From the listing below, copy every line with the word "destruct".

------ Source data ------

(** A name that is not in the directory is put at the first free entry. *)
Lemma dirlink_spec s dp i a L m n name inum :
  dir_ok s dp i a L m n → Forall byte name → readable name DIRSIZ → 0 < inum < 65536 →
  dlookup (dir a i n) (dname name) = None → dir_room s i a m n → credit s (i_addrs i) L 1 →
  returns (dirlink dp name inum)
    (λ r s', r = 0 ∧ ∃ i' a' L' m' n', dir_ok s' dp i' a' L' m' n' ∧ (length L' < NBUF)%nat ∧
       dir a' i' n' = dput (dfree (dir a i n)) (inum, dname name) (dir a i n)) s.
Proof.
  intros Hd Hb Hr Hinum Hno Hroom Hc. pose proof Hd as [Hfo Ht Hs]. pose proof (credit_bufs _ _ _ _ _ _ _ Hfo Hc) as HL.
  assert (dfind (dir a i n) (dname name) = None) as Hnf.
  { unfold dlookup in Hno. by destruct (dfind (dir a i n) (dname name)). }
  pose proof (dirlookup_spec s dp i a L m n name Hd HL Hb Hr) as H. rewrite Hnf in H.
  unfold dirlink. eapply returns_step; [exact H|]. clear H. intros r s1 (-> & Ho1 & H1).
  assert (dir_ok s1 dp i a L m n) as Hd1 by (by eapply dir_ok_only_log).
  eapply returns_eq; [apply iget_ip_run, Hd1|]. rewrite Hs, div16.
  eapply returns_step; [apply (dirlink_loop_spec _ s1 dp i a L m n 0); try done; lia|].
  rewrite drop_0. intros off s2 (-> & Ho2 & H2). cbn [Nat.add]. set (k := dfree (dir a i n)).
  assert (dir_ok s2 dp i a L m n) as Hd2 by (by eapply dir_ok_only_log). assert (only_log s s2) as Ho by (by etrans).
  destruct (dent_of_made name inum Hinum Hr) as (nm & -> & Hlen & Hof & Hby).
  eapply returns_eq; [reflexivity|]. pose proof (dfree_le (dir a i n)) as Hk. fold k in Hk.
  assert (length (dir a i n) = n) as Hld by (apply length_dents). rewrite Hld in Hk.
  pose proof (dir_supply s2 dp i a L m n Hd2) as Hsup. fold k in Hsup.
  assert (dir_room s2 i a m n) as Hroom2 by (unfold dir_room; by rewrite (only_log_sb _ _ Ho)).
  assert (Z.of_nat (length (mk_dirent inum nm)) = 16) as El by lia.
  eapply returns_step.
  { pose proof (writei_spec s2 dp i a L m (16 * Z.of_nat k) (mk_dirent inum nm)) as W. rewrite El, span_dent in W.
    apply W; clear W; [apply Hd2|by rewrite Ht|lia|by apply Hby|destruct Hroom; lia|by eapply credit_only_log|by apply Hsup]. }
  intros r s3 (-> & i' & a' & L' & m' & Hfo' & _ & Ei & Hcont & HL' & _). eapply returns_eq; [reflexivity|].
  apply returns_mret. split; [done|]. exists i', a', L', m', (if decide (k = n) then S n else n). split_and!.
  - split; [done|by rewrite Ei|]. rewrite Ei. simpl. case_decide; lia.
  - rewrite (only_log_sb _ _ Ho) in HL'. pose proof (length_cost (f_sb s) (i_addrs i) L). destruct Hc as [Hc _].
    destruct (ly_nlog _ (fr_layout _ _ _ (fv_rep _ _ _ _ _ _ (fo_view _ _ _ _ _ _ Hfo)))) as [_ Hn30].
    unfold NBUF, LOGSIZE, MAXOPBLOCKS in *. change (Z.to_nat 1) with 1%nat in HL'. lia.
  - unfold dir. rewrite Hcont, Hlen. replace (Z.to_nat (16 * Z.of_nat k)) with (16 * k)%nat by lia.
    rewrite dents_write; [by rewrite Hof|rewrite length_contents; lia|done|done].
Qed.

------

#### [Exercise response]
  { unfold dlookup in Hno. by destruct (dfind (dir a i n) (dname name)). }
  destruct (dent_of_made name inum Hinum Hr) as (nm & -> & Hlen & Hof & Hby).
    apply W; clear W; [apply Hd2|by rewrite Ht|lia|by apply Hby|destruct Hroom; lia|by eapply credit_only_log|by apply Hsup]. }
  - rewrite (only_log_sb _ _ Ho) in HL'. pose proof (length_cost (f_sb s) (i_addrs i) L). destruct Hc as [Hc _].
    destruct (ly_nlog _ (fr_layout _ _ _ (fv_rep _ _ _ _ _ _ (fo_view _ _ _ _ _ _ Hfo)))) as [_ Hn30].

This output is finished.